START Information supplied

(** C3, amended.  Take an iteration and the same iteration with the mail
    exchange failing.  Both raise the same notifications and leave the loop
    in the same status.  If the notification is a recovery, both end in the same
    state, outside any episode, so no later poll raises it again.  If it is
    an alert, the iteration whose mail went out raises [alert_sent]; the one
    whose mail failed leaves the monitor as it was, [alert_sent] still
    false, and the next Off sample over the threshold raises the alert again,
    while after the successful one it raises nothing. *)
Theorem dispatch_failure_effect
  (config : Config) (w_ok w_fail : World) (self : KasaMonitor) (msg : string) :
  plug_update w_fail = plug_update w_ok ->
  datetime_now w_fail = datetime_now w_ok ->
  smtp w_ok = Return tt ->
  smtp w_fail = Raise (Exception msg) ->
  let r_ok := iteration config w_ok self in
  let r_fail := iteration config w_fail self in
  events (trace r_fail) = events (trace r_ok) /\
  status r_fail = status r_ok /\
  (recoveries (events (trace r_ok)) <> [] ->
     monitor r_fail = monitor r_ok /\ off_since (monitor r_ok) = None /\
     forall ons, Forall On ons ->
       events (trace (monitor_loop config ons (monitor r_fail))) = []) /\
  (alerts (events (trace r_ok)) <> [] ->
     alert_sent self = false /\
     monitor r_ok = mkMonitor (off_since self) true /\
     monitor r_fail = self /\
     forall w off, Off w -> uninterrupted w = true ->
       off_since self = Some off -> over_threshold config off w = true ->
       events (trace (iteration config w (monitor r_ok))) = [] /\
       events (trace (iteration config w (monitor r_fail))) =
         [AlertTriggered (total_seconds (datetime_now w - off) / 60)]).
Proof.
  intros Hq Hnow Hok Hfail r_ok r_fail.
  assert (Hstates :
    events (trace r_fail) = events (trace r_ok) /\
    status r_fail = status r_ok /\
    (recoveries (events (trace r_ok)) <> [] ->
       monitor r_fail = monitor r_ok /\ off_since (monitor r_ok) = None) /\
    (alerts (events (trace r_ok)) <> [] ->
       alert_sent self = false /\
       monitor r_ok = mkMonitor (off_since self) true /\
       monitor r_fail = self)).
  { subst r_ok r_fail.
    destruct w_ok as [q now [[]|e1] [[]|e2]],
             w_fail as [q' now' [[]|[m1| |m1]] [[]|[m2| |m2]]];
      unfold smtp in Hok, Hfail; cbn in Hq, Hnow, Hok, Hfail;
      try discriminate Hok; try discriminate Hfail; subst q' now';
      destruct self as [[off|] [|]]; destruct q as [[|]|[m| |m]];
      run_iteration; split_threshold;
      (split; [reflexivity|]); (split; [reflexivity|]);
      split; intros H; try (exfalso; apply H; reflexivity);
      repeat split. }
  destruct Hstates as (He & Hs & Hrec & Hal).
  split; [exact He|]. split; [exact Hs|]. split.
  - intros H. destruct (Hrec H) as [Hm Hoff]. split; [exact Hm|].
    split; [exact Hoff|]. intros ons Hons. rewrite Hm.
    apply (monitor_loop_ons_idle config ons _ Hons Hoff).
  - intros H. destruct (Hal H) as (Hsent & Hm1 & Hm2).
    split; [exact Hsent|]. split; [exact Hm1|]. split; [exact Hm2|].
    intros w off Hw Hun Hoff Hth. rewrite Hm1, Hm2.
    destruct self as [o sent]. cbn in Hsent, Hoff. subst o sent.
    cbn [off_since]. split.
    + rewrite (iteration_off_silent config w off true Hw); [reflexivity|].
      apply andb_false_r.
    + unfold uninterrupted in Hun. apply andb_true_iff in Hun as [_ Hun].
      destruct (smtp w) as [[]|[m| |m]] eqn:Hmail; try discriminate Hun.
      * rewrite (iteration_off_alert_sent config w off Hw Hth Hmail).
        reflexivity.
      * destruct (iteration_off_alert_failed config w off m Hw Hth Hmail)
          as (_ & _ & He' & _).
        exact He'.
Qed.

END Information supplied

▶ Work request
An exact reproduction of all the records is needed.

▶ Output of the exercise
(** C3, amended.  Take an iteration and the same iteration with the mail
    exchange failing.  Both raise the same notifications and leave the loop
    in the same status.  If the notification is a recovery, both end in the same
    state, outside any episode, so no later poll raises it again.  If it is
    an alert, the iteration whose mail went out raises [alert_sent]; the one
    whose mail failed leaves the monitor as it was, [alert_sent] still
    false, and the next Off sample over the threshold raises the alert again,
    while after the successful one it raises nothing. *)
Theorem dispatch_failure_effect
  (config : Config) (w_ok w_fail : World) (self : KasaMonitor) (msg : string) :
  plug_update w_fail = plug_update w_ok ->
  datetime_now w_fail = datetime_now w_ok ->
  smtp w_ok = Return tt ->
  smtp w_fail = Raise (Exception msg) ->
  let r_ok := iteration config w_ok self in
  let r_fail := iteration config w_fail self in
  events (trace r_fail) = events (trace r_ok) /\
  status r_fail = status r_ok /\
  (recoveries (events (trace r_ok)) <> [] ->
     monitor r_fail = monitor r_ok /\ off_since (monitor r_ok) = None /\
     forall ons, Forall On ons ->
       events (trace (monitor_loop config ons (monitor r_fail))) = []) /\
  (alerts (events (trace r_ok)) <> [] ->
     alert_sent self = false /\
     monitor r_ok = mkMonitor (off_since self) true /\
     monitor r_fail = self /\
     forall w off, Off w -> uninterrupted w = true ->
       off_since self = Some off -> over_threshold config off w = true ->
       events (trace (iteration config w (monitor r_ok))) = [] /\
       events (trace (iteration config w (monitor r_fail))) =
         [AlertTriggered (total_seconds (datetime_now w - off) / 60)]).
Proof.
  intros Hq Hnow Hok Hfail r_ok r_fail.
  assert (Hstates :
    events (trace r_fail) = events (trace r_ok) /\
    status r_fail = status r_ok /\
    (recoveries (events (trace r_ok)) <> [] ->
       monitor r_fail = monitor r_ok /\ off_since (monitor r_ok) = None) /\
    (alerts (events (trace r_ok)) <> [] ->
       alert_sent self = false /\
       monitor r_ok = mkMonitor (off_since self) true /\
       monitor r_fail = self)).
  { subst r_ok r_fail.
    destruct w_ok as [q now [[]|e1] [[]|e2]],
             w_fail as [q' now' [[]|[m1| |m1]] [[]|[m2| |m2]]];
      unfold smtp in Hok, Hfail; cbn in Hq, Hnow, Hok, Hfail;
      try discriminate Hok; try discriminate Hfail; subst q' now';
      destruct self as [[off|] [|]]; destruct q as [[|]|[m| |m]];
      run_iteration; split_threshold;
      (split; [reflexivity|]); (split; [reflexivity|]);
      split; intros H; try (exfalso; apply H; reflexivity);
      repeat split. }
  destruct Hstates as (He & Hs & Hrec & Hal).
  split; [exact He|]. split; [exact Hs|]. split.
  - intros H. destruct (Hrec H) as [Hm Hoff]. split; [exact Hm|].
    split; [exact Hoff|]. intros ons Hons. rewrite Hm.
    apply (monitor_loop_ons_idle config ons _ Hons Hoff).
  - intros H. destruct (Hal H) as (Hsent & Hm1 & Hm2).
    split; [exact Hsent|]. split; [exact Hm1|]. split; [exact Hm2|].
    intros w off Hw Hun Hoff Hth. rewrite Hm1, Hm2.
    destruct self as [o sent]. cbn in Hsent, Hoff. subst o sent.
    cbn [off_since]. split.
    + rewrite (iteration_off_silent config w off true Hw); [reflexivity|].
      apply andb_false_r.
    + unfold uninterrupted in Hun. apply andb_true_iff in Hun as [_ Hun].
      destruct (smtp w) as [[]|[m| |m]] eqn:Hmail; try discriminate Hun.
      * rewrite (iteration_off_alert_sent config w off Hw Hth Hmail).
        reflexivity.
      * destruct (iteration_off_alert_failed config w off m Hw Hth Hmail)
          as (_ & _ & He' & _).
        exact He'.
Qed.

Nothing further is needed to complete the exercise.